Dans les détails et merveilles de This Quiet Dust, les chansons révèlent à chaque écoute de nouveaux chemins à suivre. Impression étonnante: il est impossible d’écouter le même titre deux fois de manière identique. Bandes à l’envers (les clochettes de l’intro de I Told My Soul To Sing), choeurs cachés, travail sur les parties vocales, rythmes discrets; le disque est autant direct qu’impénétrable au premier abord. On reconnaît ce qui fait le charme de la voix de la chanteuse, ces tons suaves et embrumés, mais la multiplication des étincelles sonores autour d’elle, telles des parenthèses, respirations et pulsations, permet une liberté rare pour l’auditeur: entendre, encore et encore, des pièces qui ne seront jamais des redondances, écoute après écoute. Bright Knots of Apparitions, qui clôt ce voyage, cet ailleurs, résume à lui seul ce sentiment par les glissandi de cordes qui y sont parsemés. Tant et si bien qu’on ne peut jamais, même après les avoir passées en boucle, dire combien de pistes sont apparentes dans chacune des compositions.

L’exploit de This Quiet Dust pourrait se résumer ainsi (sans que cela soit péjoratif): pourquoi faire simple quand on peut faire compliqué? Sous ses apparats folk et immédiats, le projet dissimule un enchevêtrement de petites perles qu’il convient de révéler délicatement, patiemment, passionnément.
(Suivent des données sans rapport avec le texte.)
(* ===== verification/ChannelProps.v ===== *)
(** * Channels from end to end

    A client announces a channel, the server stores and hands out its ticket,
    and the client that asked for it never looks at the answer. *)

From stdpp Require Import gmap.
From S2P Require Import Prelude.
From S2P Require Import Monad.
From S2P Require Import Types.
From S2P Require Import Net.
From S2P Require Import Text.
From S2P Require Import Framing.
From S2P Require Import Wire.
From S2P Require Import ServerState.
From S2P Require Import ServerEvents.
From S2P Require Import ServerPackets.
From S2P Require Import ServerInv.
From S2P Require Import ServerSafe.
From S2P Require Import ServerLoop.
From S2P Require Import Handler.
From S2P Require Import EventSpec.
From S2P Require Import Directory.
From S2P Require Import Refinement.
From S2P Require Import Publish.
From S2P Require Import Table.
From S2P Require Import Channels.
From S2P Require Import ServerProps.
From S2P Require Import ServerReply.
From S2P Require Import ClientState.
From S2P Require Import ClientOps.
From S2P Require Import ClientCalls.
From S2P Require Import ClientInv.
From S2P Require Import ClientSafe.
From S2P Require Import ClientWire.
From S2P Require Import ClientStream.
From S2P Require Import Link.

(** ** Tickets as bytes *)

Definition ticket_wf (t : syncs_channel_ticket) : Prop :=
  0 <= tk_ip t < 2 ^ 32 /\ 0 <= tk_port t < 2 ^ 16 /\ 0 <= tk_flags t < 2 ^ 32.

Lemma zlen_encode_ticket t : zlen (encode_ticket t) = sizeof_channel_ticket.
Proof. unfold encode_ticket. by rewrite !zlen_app, !zlen_le_split. Qed.

Lemma decode_encode_ticket t : ticket_wf t -> decode_ticket (encode_ticket t) = t.
Proof.
  intros (Hi & Hp & Hf). unfold decode_ticket, encode_ticket.
  rewrite (mem_sub_hit 4), (mem_sub_skip 4 4), (mem_sub_skip 4 6) by (rewrite ?zlen_le_split; lia).
  rewrite Z.sub_diag, (mem_sub_hit 2), (mem_sub_skip 2) by (rewrite ?zlen_le_split; lia).
  rewrite (mem_sub_all 4) by (by rewrite zlen_le_split).
  rewrite !le_combine_split_small by lia. by destruct t.
Qed.

Definition ANONS_TYPE : Z := Z.lor SYNCS_TYPE_CHANNEL SYNCS_CHANNEL_ANONS.
Definition REQUEST_TYPE : Z := Z.lor SYNCS_TYPE_CHANNEL SYNCS_CHANNEL_REQUEST.

(** ** The server *)

Section server.
Context `{Env}.
Implicit Types (w : world).

Lemma announce_handled c cl h id t w :
  winv w -> w_clients w !! c = Some cl -> pending cl = [] -> id_is_free id = false ->
  ticket_wf t -> request_header ANONS_TYPE id sizeof_channel_ticket h ->
  wp (syncs_client_handler c (RecvData (encode_frame (h, encode_ticket t)))) (fun r w' => r = 0 /\ winv w' /\
    channels_of w' = spec_announce c (sin_addr (cl_addr cl)) id t (channels_of w)) w.
Proof.
  intros Hw Hcl Hp Hid Ht Hh. pose proof Hh as (Hwf & _ & _ & Hty & Hhid & Hsz).
  assert (frame_wf (h, encode_ticket t)) as Hf.
  { apply (request_frame_wf ANONS_TYPE id); rewrite zlen_encode_ticket; [done|clia]. }
  apply (run_handler_world c cl _ w (fun w' => channels_of w' = spec_announce c (sin_addr (cl_addr cl)) id t (channels_of w)));
    [done..| |].
  { intros w1 w2 [_ E]. unfold channels_of. by rewrite E. }
  intros w1 data Hw1 [Ho Hch] Hd1 Hd2 Hval. cbn [fst snd] in *. rewrite Hsz in Hval.
  assert (c < SYNCS_CLIENT_MAXIMUM)%nat as Hc.
  { apply lookup_lt_Some in Hcl. by rewrite <- (swf_clients (w_server w)). }
  destruct (lookup_lt_is_Some_2 (w_clients w1) c) as [cl1 Hcl1].
  { unfold w_clients, on_server. by rewrite swf_clients. }
  assert (sin_addr (cl_addr cl1) = sin_addr (cl_addr cl)) as Eip.
  { pose proof (f_equal (fun o => o.1.2.1 !! c) Ho) as En. unfold observed, w_net, on_server, net_view, endpoints in En.
    cbn in En. rewrite !list_lookup_fmap in En. change (sv_clients (w_server w1)) with (w_clients w1) in En.
    change (sv_clients (w_server w)) with (w_clients w) in En. rewrite Hcl1, Hcl in En. by injection En as _ ->. }
  eapply wp_mono; [apply wp_wlp; [apply (safe_client_process_packet c h data w1); first [done|rewrite Hsz; clia|clia]|
    apply (channel_process_refines c h data w1 cl1); [done..|by rewrite Hhid]]|].
  intros r w2 [_ E]. rewrite E. unfold spec_channel_packet. rewrite Hty, Hhid, Hval, decode_encode_ticket by done.
  cbn [Z.eqb]. rewrite Eip. unfold channels_of. by rewrite Hch.
Qed.

(** The answer to a request: the ticket, or silence. *)
Definition ticket_answer (s : syncs_server) (c : nat) (id : syncsid_t) (a : option announced) (es : list io) : Prop :=
  match a with
  | Some a => exists h, request_header SYNCS_CHANNEL_TICKET id sizeof_channel_ticket h /\
      es = transmit_to s (encode_frame (h, encode_ticket (an_ticket a))) c
  | None => es = []
  end.

Lemma run_channel_request `{!Lossless} c id flags w :
  winv w -> (c < SYNCS_CLIENT_MAXIMUM)%nat -> id_wf id -> id_is_free id = false ->
  wp (syncs_client_channel_request c id flags) (fun _ w' => winv w' /\ w_channels w' = w_channels w /\
    exists es, w_log w' = w_log w ++ es /\ ticket_answer (w_server w) c id (channels_of w !! id) es) w.
Proof.
  intros Hw Hc Hid Hf. unfold channels_of, announcement_map. rewrite table_find; [|exact (swf_channel_ids _ Hw)|done].
  unfold syncs_client_channel_request. wp_step. apply run_stack_packet.
  intros p Hp (_ & Hcrc & _ & _ & Hd0 & Hd1 & Huc & _ & _). wp_step. apply wp_server_get.
  unfold syncs_find_channel. change (sv_channels (w_server w)) with (w_channels w).
  destruct (scan _ (w_channels w)) as [n|] eqn:E.
  2: { wp_step. split; [done|]. split; [done|]. exists []. by rewrite app_nil_r. }
  destruct (scan_lookup _ _ _ E) as (ch & Hch & Hide%syncs_idcmp_eq). rewrite Hch. cbn [fmap option_fmap option_map].
  assert (n < SYNCS_CHANNEL_MAXIMUM)%nat as Hn.
  { apply scan_lt in E. by rewrite <- (swf_channels (w_server w)). }
  wp_step. apply wp_channel_at; [done..|]. intros ch' Hch'. change (w_channels w !! n = Some ch') in Hch'. simplify_eq.
  rewrite syncs_fill_header_eq. unfold packet_full in Hp. destruct p as [[m0 crc t0 i0 sync uc n0 m1] b].
  cbn [pk_header pk_buffer] in *. simpl in Hcrc, Hd0, Hd1, Huc.
  pose proof (zlen_encode_ticket (ch_ticket ch)) as Hz.
  wp_step. apply wp_memcpy; [clia..|]. rewrite ztake_ge by lia. wp_step. unfold set_with. cbn [hd_type hd_magic].
  set (h := mk_header _ _ _ _ _ _ sizeof_channel_ticket _).
  apply run_client_send'; [done..| |].
  { unfold packet_full. cbn [pk_buffer]. rewrite zlen_mem_put; clia. }
  intros r. wp_step. split; [by apply winv_emits|]. split.
  { unfold w_channels, on_server. by rewrite io_emits_server. }
  eexists. split; [exact (io_log_emits _ w)|]. exists h. split; [by apply made_header_request|].
  by f_equal.
Qed.

Lemma request_handled `{!Lossless} c cl h id w :
  winv w -> w_clients w !! c = Some cl -> pending cl = [] -> id_wf id -> id_is_free id = false ->
  request_header REQUEST_TYPE id 0 h ->
  wp (syncs_client_handler c (RecvData (encode_frame (h, [])))) (fun r w' => r = 0 /\ winv w' /\
    channels_of w' = channels_of w /\
    exists es, w_log w' = w_log w ++ es /\ ticket_answer (w_server w) c id (channels_of w !! id) es) w.
Proof.
  intros Hw Hcl Hp Hid Hf Hh. pose proof Hh as (Hwf & _ & _ & Hty & Hhid & Hsz).
  assert (frame_wf (h, [])) as Hfr by (by apply (request_frame_wf REQUEST_TYPE id)).
  assert (c < SYNCS_CLIENT_MAXIMUM)%nat as Hc.
  { apply lookup_lt_Some in Hcl. by rewrite <- (swf_clients (w_server w)). }
  apply (run_handler_world c cl _ w (fun w' => channels_of w' = channels_of w /\
    exists es, w_log w' = w_log w ++ es /\ ticket_answer (w_server w) c id (channels_of w !! id) es)); [done..| |].
  { intros w1 w2 [Ho E]. apply (f_equal snd) in Ho. cbn in Ho. unfold channels_of. by rewrite E, Ho. }
  intros w1 data Hw1 [Ho Hch] Hd1 Hd2 Hval. cbn [fst snd] in *.
  pose proof (f_equal snd Ho) as Hl. cbn in Hl. pose proof (f_equal (fun o => o.1.2) Ho) as Hnet. cbn in Hnet.
  assert (packet_operation c h data = Some (_ ← (_ ← syncs_client_channel_request c id (hd_type h); mret 0); mret tt)) as Eop.
  { unfold packet_operation, syncs_client_channel. by rewrite Hty, Hhid. }
  unfold syncs_client_process_packet. rewrite Eop. wp_step. wp_step. wp_step. eapply wp_mono; [by apply run_channel_request|].
  intros r w2 (Hw2 & Hch2 & es & Hl2 & Hans). wp_step. wp_step. wp_step.
  eapply wp_mono; [apply (wp_keeps w_channels (client_upd c (fun cl => cl <| cl_rx_event_count ::= incr_i32 |>))
    (fun _ w' => w_log w' = w_log w2))|].
  { apply run_client_counter; [done..|]. by intros w3 _ _ _ ->. }
  intros u w3 [Hl3 Hch3]. wp_step. unfold channels_of in *. rewrite Hch3, Hch2, Hch. split; [done|].
  exists es. split; [by rewrite Hl3, Hl2, Hl|]. rewrite Hch in Hans. unfold ticket_answer in *.
  destruct (announcement_map (w_channels w) !! id); [|done]. destruct Hans as (h' & Hh' & ->). exists h'. split; [done|].
  by apply transmit_to_view.
Qed.
End server.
Ressentir et réfléchir; soit faire, tout simplement, de la Musique.

Raphaël DUPREZ

http://thisquietdustmusic.com/

Let us come back to one of the most astonishing projects of 2013. One has been knowing French singer Watine thanks to her complex, intense and deeply moving albums; our Great Lady, on this new piece of work called This Quiet Dust, is taking us by the hand through an unexpected journey.

Joining forces with French composer Paul Levis (known for his amazing songs under the name Eleanor L. Vault) to turn American poetess Emily Dickinson’s writings into music, Watine absolutely exposes herself here. Tunes are stripped, simple, almost in a liquid state. Many weird noises (the wind through a microphone, footsteps in a corridor) contribute to create a fascinating intimacy and music which one could describe as chamber music. Acoustic guitars and violins (A Lonesome Glee) perfectly show what this EP is: a straight exhibition of feelings, none made-up topics and raw, immediate melody. One thinks as much of Paul Simon (A Long Long Sleep) as of Damien Jurado (Further Than Arm Could Stretch), so much the unity of all seven tunes is obvious. Paul Levis’ original folk talent arrowingly wraps around Watine’s particular voice, while this duet (even if the two musicians have been playing together for several years) seemed to be as strongly desired as unexpected.

Thanks to This Quiet Dust’s details and wonders, all tracks continuously reveal new details and artistic roads to follow, little by little. An astonishing feeling then prevails: it is impossible to listen to the same song twice and admit it is the same one. Backwards magnetic tapes (or bells introducing I Told My Soul To Sing), hidden choirs, a precise work on the vocal parts, discrete rhythms; the album is first of all as straight as impenetrable. One recognizes what makes the charm of Watine’s voice, its sweet and misty tones, as numerous melody sparks explode all around it , such as breaths and heartbeats and give a rare freedom to each listener: hearing, still and still, all parts without any kind of repetition, is an unbelievable pleasure. Moreover, Bright Knots of Apparitions, the last track on this EP, stands for this feeling thanks to mixed strings glissandos, so that no one ever can, even after playing it on a loop, to say how many tracks are performed in each song.

Though, This Quiet Dust’s memorable tour-de-force can be exposed like this: why act in a simple why as it is easier in a complicated one? Because, beyond its false straight and folk appearances, this four-handed project contains many small pearls which have to be delicately, patiently, passionately revealed. Feeling and thinking; in two words, enjoying Music.